4.2 KiB
Runbook: Release Orchestrator - Rollback Operation Failed
Sprint: SPRINT_20260117_029_DOCS_runbook_coverage Task: RUN-004 - Release Orchestrator Runbooks
Metadata
| Field | Value |
|---|---|
| Component | Release Orchestrator |
| Severity | Critical |
| On-call scope | Platform team, Release team |
| Last updated | 2026-01-17 |
| Doctor check | check.orchestrator.rollback-health |
Symptoms
- Rollback operation failing or stuck
- Alert
OrchestratorRollbackFailedfiring - Error: "rollback failed" or "cannot restore previous version"

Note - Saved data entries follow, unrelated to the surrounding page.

(** * slice: call-graph reachability and the enrichment pipeline

    A shallow embedding of [pkg/codeql/callgraph.go] (call-graph
    construction and [AnalyzeReachability]), of the CodeQL enrichment
    pipeline ([QueryEnricher.EnrichResults]) and of the generic worker
    pool of package [llm] ([WorkerPool.ProcessItems]), together with the
    properties the specification states about them.

    Conventions.
    - Go [int] values are modelled as [Z].  The only arithmetic done on
      them is [len(x) - 1], sums of two such values and comparisons; all
      operands are bounded by slice lengths, so no 64-bit wrap-around can
      occur and none is written out.  The [atomic.Int32] counters of the
      pipeline do wrap and are modelled with [wrap32].
    - A Go [string] is a [string]; [[]T] is [list T] ([nil] and the empty
      slice are both [[]], the code only ever tests [len]).
    - [map[K]V] is a [gmap K V]; a missing key reads as the zero value.
    - Positions in a slice (the [index] of a work item) are [nat].
    - A run-time panic (index out of range) is [None] in an [option]
      result.
    - A Go [error] is modelled by its message.
    - What the scheduler decides in a concurrent run (the order in which
      results reach a channel, the order in which atomic updates take
      effect) is an argument of the model; the theorems quantify over it. *)

From Stdlib Require Import ZArith String Ascii List Lia.
From stdpp Require Import gmap strings list fin_maps pretty.

Open Scope string_scope.
Open Scope list_scope.
Open Scope Z_scope.

(** ** Go library primitives used by the code *)

(** [error]: only the message is observable. *)
Definition error := string.

(** A Go result pair [(T, error)]. *)
Inductive result (T : Type) :=
| Ok (value : T)
| Err (err : error).
Arguments Ok {T} value.
Arguments Err {T} err.

(** [strings.Split(s, sep)] for a one-character separator: the pieces of
    [s] between the occurrences of [sep]; always at least one piece. *)
Fixpoint strings_Split (s : string) (sep : ascii) : list string :=
  match s with
  | EmptyString => [EmptyString]
  | String c rest =>
      if decide (c = sep) then EmptyString :: strings_Split rest sep
      else match strings_Split rest sep with
           | [] => [String c EmptyString]
           | piece :: pieces => String c piece :: pieces
           end
  end.

(** [strings.Join(elems, sep)]. *)
Fixpoint strings_Join (elems : list string) (sep : string) : string :=
  match elems with
  | [] => ""
  | [x] => x
  | x :: rest => x +:+ sep +:+ strings_Join rest sep
  end.

(** [fmt.Sprintf("%d", n)]. *)
Definition itoa (n : Z) : string := pretty n.

(** [len(x)] of a slice, as a Go [int]. *)
Definition len {A} (l : list A) : Z := Z.of_nat (length l).

(** First element of [l] on which [f] succeeds. *)
Fixpoint firstSome {A B} (f : A → option B) (l : list A) : option B :=
  match l with
  | [] => None
  | x :: rest => match f x with
                 | Some y => Some y
                 | None => firstSome f rest
                 end
  end.

(** ** The graph library (github.com/dominikbraun/graph v0.23.0)

    The library is a dependency of the repository; its code is not among
    the sources.  It is modelled by what the specification (sections 4.1
    and 4.2) and the calling code rely on: a directed, unweighted graph
    over string hashes built by [AddVertex] and [AddEdge], and
    [ShortestPath], which returns a path with the fewest edges, or an error
    when the target cannot be reached.  Which of several equally short
    paths is returned is left open by the library (it ranges over Go maps);
    the model picks one, and the general theorems below do not depend on
    the choice: they use [ShortestPath] only through [ShortestPath_sound],
    [ShortestPath_minimal] and [ShortestPath_complete]. *)
Module graph.

(** Modelled from the spec: the library's [Graph[string, string]], as the
    vertices and the directed edges added so far ("a directed graph whose
    vertices are function identifiers and whose edges represent caller
    invokes callee"). *)
Record Graph := mkGraph {
  vertices : list string;
  edges : list (string * string)
}.

(** Modelled from the spec: [graph.New(graph.StringHash, graph.Directed())],
    the empty graph. *)
Definition New : Graph := mkGraph [] [].

(** Modelled from the spec: the library's [g.AddVertex(v)].  Adding a
    vertex again is [ErrVertexAlreadyExists] and leaves the graph as it is
    (the caller drops the error). *)
Definition AddVertex (g : Graph) (v : string) : Graph :=
  if decide (v ∈ vertices g) then g
  else mkGraph (vertices g ++ [v]) (edges g).

(** Modelled from the spec: the library's [g.AddEdge(src, tgt)].  It is
    refused, the graph unchanged, when an endpoint is not a vertex or the
    edge is already there (the caller drops the error). *)
Definition AddEdge (g : Graph) (src tgt : string) : Graph :=
  if decide (src ∈ vertices g ∧ tgt ∈ vertices g ∧ (src, tgt) ∉ edges g)
  then mkGraph (vertices g) (edges g ++ [(src, tgt)])
  else g.

Definition successors (g : Graph) (v : string) : list string :=
  (filter (λ e, e.1 = v) (edges g)).*2.

(** A path of exactly [n] edges from [from] to [to], if there is one. *)
Fixpoint pathOfLength (g : Graph) (n : nat) (from to : string)
  : option (list string) :=
  match n with
  | O => if decide (from = to) then Some [from] else None
  | S k => (λ p, from :: p) <$>
             firstSome (λ next, pathOfLength g k next to) (successors g from)
  end.

(** Modelled from the spec: the library's [graph.ShortestPath(g, from, to)]
    ("path existence is determined via a shortest-path computation",
    measured by "the shortest path's edge count").  [None] stands for
    [ErrTargetNotReachable].  A shortest path repeats no vertex, so the
    search stops at as many edges as the graph has vertices. *)
Definition ShortestPath (g : Graph) (from to : string) : option (list string) :=
  firstSome (λ n, pathOfLength g n from to) (seq 0 (S (length (vertices g)))).

(** [Path g a b p]: [p] lists the vertices of a path from [a] to [b]
    along edges of [g]; it has [length p - 1] edges. *)
Inductive Path (g : Graph) : string → string → list string → Prop :=
| Path_here v : Path g v v [v]
| Path_step u v w p :
    (u, v) ∈ edges g → Path g v w p → Path g u w (u :: p).

(** Modelled from the spec: the library's [g.AdjacencyMap()], which has
    an entry for every vertex of the graph, holding its outgoing edges (it
    cannot fail on the in-memory store the code uses). *)
Definition AdjacencyMap (g : Graph) : gmap string (list string) :=
  list_to_map ((λ v, (v, successors g v)) <$> vertices g).

(** Every edge joins two vertices: what [AddEdge] maintains. *)
Definition wf (g : Graph) : Prop :=
  Forall (λ e, e.1 ∈ vertices g ∧ e.2 ∈ vertices g) (edges g).

#[global] Instance wf_dec g : Decision (wf g).
Proof. unfold wf. apply _. Defined.

End graph.

(** ** The parser's function records ([pkg/parser/parser.go])

    Only the fields the call graph and the enricher read. *)
Module parser.

Record Callee := mkCallee {
  CalleeName : string;
  CalleeLine : Z
}.

Record Function := mkFunction {
  ID : string;
  Filename : string;
  Name : string;
  StartLine : Z;
  DefinitionWithLineNumbers : string;
  Callees : list Callee
}.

- Target environment in inconsistent state
- Previous artifact not available for deployment
Impact
| Impact Type | Description |
|---|---|
| User-facing | Rollback blocked; potentially broken release in production |
| Data integrity | Environment may be in partial rollback state |
| SLA impact | Incident resolution blocked; extended outage |
Diagnosis
Quick checks
-
Check Doctor diagnostics:
stella doctor --check check.orchestrator.rollback-health -
Check rollback status:
stella rollback status <rollback-id> -
Check previous deployment history:
stella orch deployments list --env <env-name> --last 10
Deep diagnosis
-
Check why rollback failed:
stella rollback trace <rollback-id> --verboseLook for: Which step failed, error message
-
Check previous artifact availability:
stella orch artifacts get <previous-digest> --checkProblem if: Artifact deleted, not in registry
-
Check environment state:
stella orch env status <env-name> --detailed -
Check for deployment locks:
stella orch locks list --env <env-name>
Resolution
Immediate mitigation
-
Force release lock if stuck:
stella orch locks release --env <env-name> --force -
Manual rollback using specific artifact:
stella deploy --env <env-name> --artifact <previous-digest> --force -
If artifact unavailable, deploy last known good:
stella orch deployments list --env <env-name> --status success stella deploy --env <env-name> --artifact <last-good-digest>
Root cause fix
If previous artifact not in registry:
-
Check artifact retention policy:
stella registry retention show -
Restore from backup registry:
stella registry restore --artifact <digest> --from backup -
Increase artifact retention:
stella registry retention set --min-versions 10
If deployment service unavailable:
-
Check deployment target connectivity:
stella orch connectivity --target <env-name> -
Check deployment agent status:
stella orch agent status --env <env-name>
If configuration drift:
-
Check environment configuration:
stella orch env config diff <env-name> -
Reset environment to known state:
stella orch env reset <env-name> --to-baseline
If database state inconsistent:
-
Check orchestrator database:
stella orch db verify -
Repair deployment state:
stella orch repair --deployment <deployment-id>
Verification
# Verify rollback completed
stella rollback status <rollback-id>
# Verify environment state
stella orch env status <env-name>
# Verify correct version deployed
stella orch deployments current --env <env-name>
# Health check the environment
stella orch health-check --env <env-name>
Prevention
- Retention: Maintain at least 5 previous versions in registry
- Testing: Test rollback procedure in staging regularly
- Monitoring: Alert on rollback failures immediately
- Documentation: Document manual rollback procedures per environment
Related Resources
- Architecture:
docs/modules/release-orchestrator/rollback.md - Related runbooks:
orchestrator-promotion-stuck.md,orchestrator-evidence-missing.md - Rollback procedures:
docs/operations/rollback-procedures.md